## PROBLEM REQUIREMENTS
Return exactly those lines of the material below that fall between the line holding "whatever its queue, the" and the line holding "that serve them", inclusive.
================================
(* ===== verification/Prelude.v ===== *)
(** * odradek: a verification development

    odradek is a Kafka client stack in Rust: a protocol crate, an async client,
    SASL mechanisms, crates that stream topics to browsers, and an acceptance
    suite with a small broker of its own. This library models the protocol crate,
    the client (connections, cluster, authentication, consumer, producer, groups,
    administration), the SASL mechanisms, the streaming crates, and of the
    acceptance suite the server checks, the broker, the client's harness and the
    reports, as
    executable definitions that follow the source function by function, and proves
    what they promise.

    ** The program's parts, and the files that model them

    The crates form a stack, and the files follow it. Paths are under
    [src/crates/].

    - [Text.v] has what all of them use of Rust's strings: integers in decimal,
      splitting, replacing.
    - [odradek-protocol/src/budget.rs], [error.rs]: [Budget.v]. The allocation
      budget every decoder spends, and the growth of a vector under it. The
      allocator and [size_of] are the class [Runtime].
    - [wire.rs]: [Codec.v] (encoders as buffer transformers that keep what they
      wrote before an error, decoders as functions on the rest of the input,
      and the relations [encodes], [gets], [reads], [pairs]) and [Wire.v].
    - [frame.rs]: [Frame.v]. [records.rs]: [Crc.v] and [Records.v].
    - [messages/*.rs], 55 files: [Fields.v] and [KnownTags.v] (the shapes of
      the generated code), [MessageTrait.v] (the [Message] trait as a class
      whose law is that encoder and decoder agree), and one [Module] per
      message in the files [MsgConnection.v] to [MsgProduce.v].
    - [api_key.rs], [error_code.rs], [header.rs], [messages/mod.rs]:
      [Registry.v]. [consumer_protocol.rs]: [ConsumerProtocol.v].
    - [Settles.v] goes from accepted input back to the value, for every message;
      [Proxy.v] does so for record sets. [fuzz.rs]: [Fuzz.v].
      [examples/proxy.rs]: [PassThrough.v]. [src/xtask/src/main.rs], of the
      generator of the messages: [Codegen.v].
    - [odradek-sasl/src/lib.rs], [mechanism.rs], [prep.rs], [plain.rs],
      [oauthbearer.rs]: [Sasl.v]; [scram.rs]: [Scram.v], both roles;
      [msk_iam.rs]: [MskIam.v].
    - [odradek-client/src/error.rs], [retry.rs]: [ClientError.v];
      [negotiate.rs]: [Negotiate.v]; [conn.rs]: [Conn.v], a step system of
      calls, arriving frames, failures and cancellations.
    - [sasl.rs]: [Session.v] (dialling and authenticating a connection, over the
      class [Network] of sockets) and [Authentication.v].
    - [cluster.rs]: [ClusterImpl.v] (the state behind the lock, its locked
      sections and the calls made of them), [ClusterSafety.v]
      and [ClusterRecovery.v], which also makes it the
      instance of the class [Cluster] that its clients are proved against.
      [admin.rs]: [Admin.v].
    - [compression.rs]: [Compression.v], over the class [Codecs] of the
      compression crates.
    - [consumer.rs]: [Consumer.v], [ReadCommitted.v] and [ConsumerLog.v];
      [offsets.rs]: [Offsets.v].
    - [group.rs]: [Group.v] (the range assignor, memberships) and
      [Membership.v]; [consumer_group.rs]: [ConsumerGroup.v] and
      [Reconciliation.v].
    - [producer.rs]: [Batching.v] (partitioner and batches), [Producer.v] (the
      state machine) and [ProducerSafety.v]; [txn.rs]: [Txn.v].
    - [Exchange.v] has what all of these share: a request to a broker and its
      decoded response, leases, the retry loop around them, and the class
      [Cluster] of what they call of [cluster.rs].
    - [Delivery.v] composes producer, compression, record batches and consumer.
    - [odradek-web-core/src/event.rs]: [Event.v]; [json.rs] and the shared events
      of [event.rs]: [Json.v]; [source.rs], [memory.rs]:
      [Source.v]; [cursor.rs], [params.rs]: [Cursor.v]; [pump.rs]: [Pump.v] and
      [PumpStream.v]; [hub.rs]: [Hub.v], [HubSafety.v] and [Transport.v].
    - [odradek-web-sse/src/lib.rs], [odradek-web-ws/src/lib.rs]: the modules
      [sse] and [ws] of [Transport.v].
    - [odradek-acceptance/src/subject.rs], the reference broker: [Subject.v] (its
      state, placement, topics and committed offsets), [SubjectLog.v] (logs and
      transactions), [SubjectGroups.v], [SubjectServe.v] (authentication, its
      connections, and nodes that stop and start, as a step relation) and
      [SubjectSafety.v].
    - [odradek-acceptance/src/raw.rs] and what the checks of a server share:
      [Probe.v] (connections, discovery, negotiation, waits, over the class
      [Subjects] of dialling and the clock); [checks/server.rs]: the checks, in
      [ServerChecks.v] (api versions, metadata, coordinators, SASL, topics,
      groups), [TopicChecks.v] (records, offsets, fetches), [TxnChecks.v],
      [OffsetChecks.v] and [ClusterChecks.v] (with the sweep of all versions);
      [Catalog.v] has the 62 of them with their ids, the selection of
      [checks/mod.rs] and the runs. [Calibration.v] gives [Subjects] the sockets of the
      reference broker and runs the catalog on it, as [tests/server_checks.rs]
      does; [SuiteErrors.v] is about subjects that cannot be reached.
    - [odradek-acceptance/src/checks/client.rs]: [ClientChecks.v] and
      [ClientConformance.v]; [report.rs], [lib.rs] and
      [bin/odradek-accept.rs]: [Report.v].

    ** How state and effects are represented

    A [w]-bit integer is a [Z] with its wrap-around ([wrap], [sint]), its
    saturation or its checked conversion ([try_from]) written out where the
    code has it. Arithmetic the code leaves unchecked wraps, as it does in a
    release build. Bytes are [list byte], strings are [string], a [HashMap] is
    a [gmap], a [BTreeMap] an ascending list where its order shows. A fallible
    function returns [result E A]; one on [&mut self] takes and returns the
    record of the struct. What is not the program's own, the operating system,
    the allocator, the compression crates, hashes and base64, a broker's answers,
    is a parameter, a class or a world threaded through. An async function is the function of
    the answers it awaits; where interleaving matters (the calls of a
    connection, the locked sections of a shared hub, the leases of a pool, the
    forwarders of a merged stream) the model is a list of steps that a theorem
    quantifies over; a call of the cluster runs its I/O on a world that holds the
    shared state, so that the I/O may change it the way other tasks do.

    ** What the theorems show

    - Every message of the protocol, at every version it supports, decodes to
      what was encoded and leaves what follows ([Registry]); batches and sets
      of records do too, with their checksum ([Records], [Crc]); malformed
      input is an error, and no decoder goes past its budget ([Budget]). What a
      decoder made of any input encodes and decodes again, in no more bytes
      ([Settles], [Fuzz]); a record set that passes through comes out as it was,
      or shorter ([Proxy]).
    - A connection answers every caller at most once with the response to its
      own request, and all of them when it fails ([Conn]); frames cut anywhere
      come back whole ([Frame]).
    - A client and a server with one password authenticate each other, a client
      that accepts has the server's signature and a server that accepts the
      stored key ([Scram]); a session succeeds over such a server, and only
      after an exchange that shows it ([Authentication]); what a mechanism puts
      in a message the other side reads back ([Sasl], [MskIam]).
    - Connections lead where the metadata says and a pool counts its leases,
      under every interleaving ([ClusterSafety]); a refresh
      takes an answer whole or not at all and the control connection fails over
      ([ClusterSafety]); a listing of groups is of the whole cluster ([Admin]). A
      proxy between client and broker changes nothing but the endpoints
      ([PassThrough]).
    - What producers encode and compress is what consumers get ([Delivery]) and
      what decompresses is bounded ([Compression]); a
      read-committed fetch has exactly the committed batches of the log
      ([ReadCommitted]), and a consumer over brokers that keep one log reads
      that log, through any failures and retries ([ConsumerLog]); a flush loses
      nothing and a commit that succeeds commits a whole transaction
      ([ProducerSafety]).
    - A group's leader gives every partition of a subscribed topic to exactly
      one subscriber, and each member decodes its share ([Group],
      [Membership]); what a member holds is what its coordinator gave it, in
      the classic protocol and the next ([Membership], [Reconciliation]).
    - A pump's subscriber receives a gap-free stretch of the log, in order,
      whatever its queue, the source's errors and other writers do
      ([PumpStream]); sources refine the contract this needs ([Source]); under
      every interleaving, a pump that runs and was not told to stop is the one its
      hub holds for the partition ([HubSafety]); tokens handed to a client resume where it left off
      ([Cursor], [Transport]), and an event's JSON says what the event is
      ([Json]).
    - The reference broker's tables agree whatever it is sent, a producer that
      lost its id stays fenced, a retry is written once, clients are sent to nodes
      that serve them and committed offsets come back ([SubjectSafety]). The
      client of this repository passes the harness's checks of form
      ([ClientConformance]); the suite passes the reference broker on every check
      and every fault of the broker is caught by the check that claims it
      ([Calibration]), and a subject that cannot be reached is an error of the run
      and no verdict on it ([SuiteErrors]). The fuzz harness passes for every seed, until a
      count of it overflows ([Fuzz]), a run matches a baseline exactly when it reduces to it ([Report]), and a
      field's guard holds at the versions of its range ([Codegen]).
    - These theorems state what the code does where its documentation says
      otherwise: [PumpStream.latest_can_replay_held_records],
      [HubSafety.respawn_ignores_ceiling_and_shutdown],
      [ProducerSafety.flush_drops_unstamped_buffers],
      [ProducerSafety.failed_stamp_is_reused],
      [Reconciliation.failed_resolve_loses_the_assignment],
      [Reconciliation.join_returns_unassigned],
      [ClusterRecovery.dead_leader_connection_is_kept],
      [ClusterRecovery.dead_controller_connection_is_kept],
      [Admin.deleted_topics_stay_cached], [Proxy.overlong_batch_is_rewritten],
      [Fuzz.settling_can_be_refused], [PassThrough.short_answers_end_the_link],
      [PassThrough.bracketed_upstream_is_not_found],
      [ClientConformance.passes_that_mean_less],
      [SubjectSafety.new_epoch_loses_its_first_batch],
      [SubjectSafety.takeover_commits_the_predecessors_work],
      [SubjectSafety.topic_ids_collide],
      [SubjectSafety.batched_announcements_are_not_read],
      [SuiteErrors.gone_subject_passes_the_coordinator_check] and
      [SuiteErrors.unreachable_listener_fails_the_sweep].

    ** Fuel and bounds

    [decode_set_loop] takes the length of its input as fuel, and every batch is
    at least 61 bytes ([Records.decode_set_terminates]). Varint loops have ten
    rounds, the width of a [u64]. [Frame.drain] is given the length of the
    buffer and every frame takes four bytes; so is [Compression.read_blocks],
    whose blocks take four. [retry_loop] has the attempts it
    is configured with, [Fuzz.framing_rounds] the rounds of the harness, and
    [Codegen.parse_type] the length of the name, of which every round takes two
    characters. [Calibration.serve_link] has the bytes that arrived, of which a
    frame takes four, and [Probe.turns] the attempts of the probe's budgets: a
    budget divided by its delay. Every other recursion is structural. The epochs of
    [SubjectSafety] are those of the first 32767 steps: a claim adds one to an
    [i16].

    ** What is not modelled

    TLS, the compression crates, hashes, stringprep, base64, [serde_json],
    sockets, HTTP routing and timers are third-party code or pure I/O; where the
    code relies on one, its documented contract is a law of a class. Of the
    cluster, the order in which a [HashMap] is walked, the text a derived
    [Display] renders and lossy decoding are parameters, and a task that derives
    keys always joins. Wiping secrets from memory is not modelled. Of the
    acceptance suite, loading trust anchors and the subprocesses behind a
    [ClusterControl] are left out, as are the listeners and accept loops of the
    broker and the harness; a subject is what dialling it gives ([Subjects]), and
    the calibration runs on the reference broker alone, its probe configured with
    short waits as the tests configure it. Of [xtask], walking
    the JSON of a schema and laying out the text of a struct are left out, since
    what they wrote is modelled itself, and the commands that run containers, CI
    jobs and schema checks are process and file I/O. Benches, tests and the other
    examples use the library. *)
From stdpp Require Export base tactics list sorting numbers strings gmap.
From Stdlib Require Export ZArith Lia.
From Stdlib Require Strings.Byte.

Abbreviation byte := Corelib.Init.Byte.byte.

Declare Scope odradek_scope.
Delimit Scope odradek_scope with od.
#[global] Open Scope odradek_scope.
#[global] Open Scope Z_scope.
================================
## YOUR SOLUTION
      whatever its queue, the source's errors and other writers do
      ([PumpStream]); sources refine the contract this needs ([Source]); under
      every interleaving, a pump that runs and was not told to stop is the one its
      hub holds for the partition ([HubSafety]); tokens handed to a client resume where it left off
      ([Cursor], [Transport]), and an event's JSON says what the event is
      ([Json]).
    - The reference broker's tables agree whatever it is sent, a producer that
      lost its id stays fenced, a retry is written once, clients are sent to nodes
      that serve them and committed offsets come back ([SubjectSafety]). The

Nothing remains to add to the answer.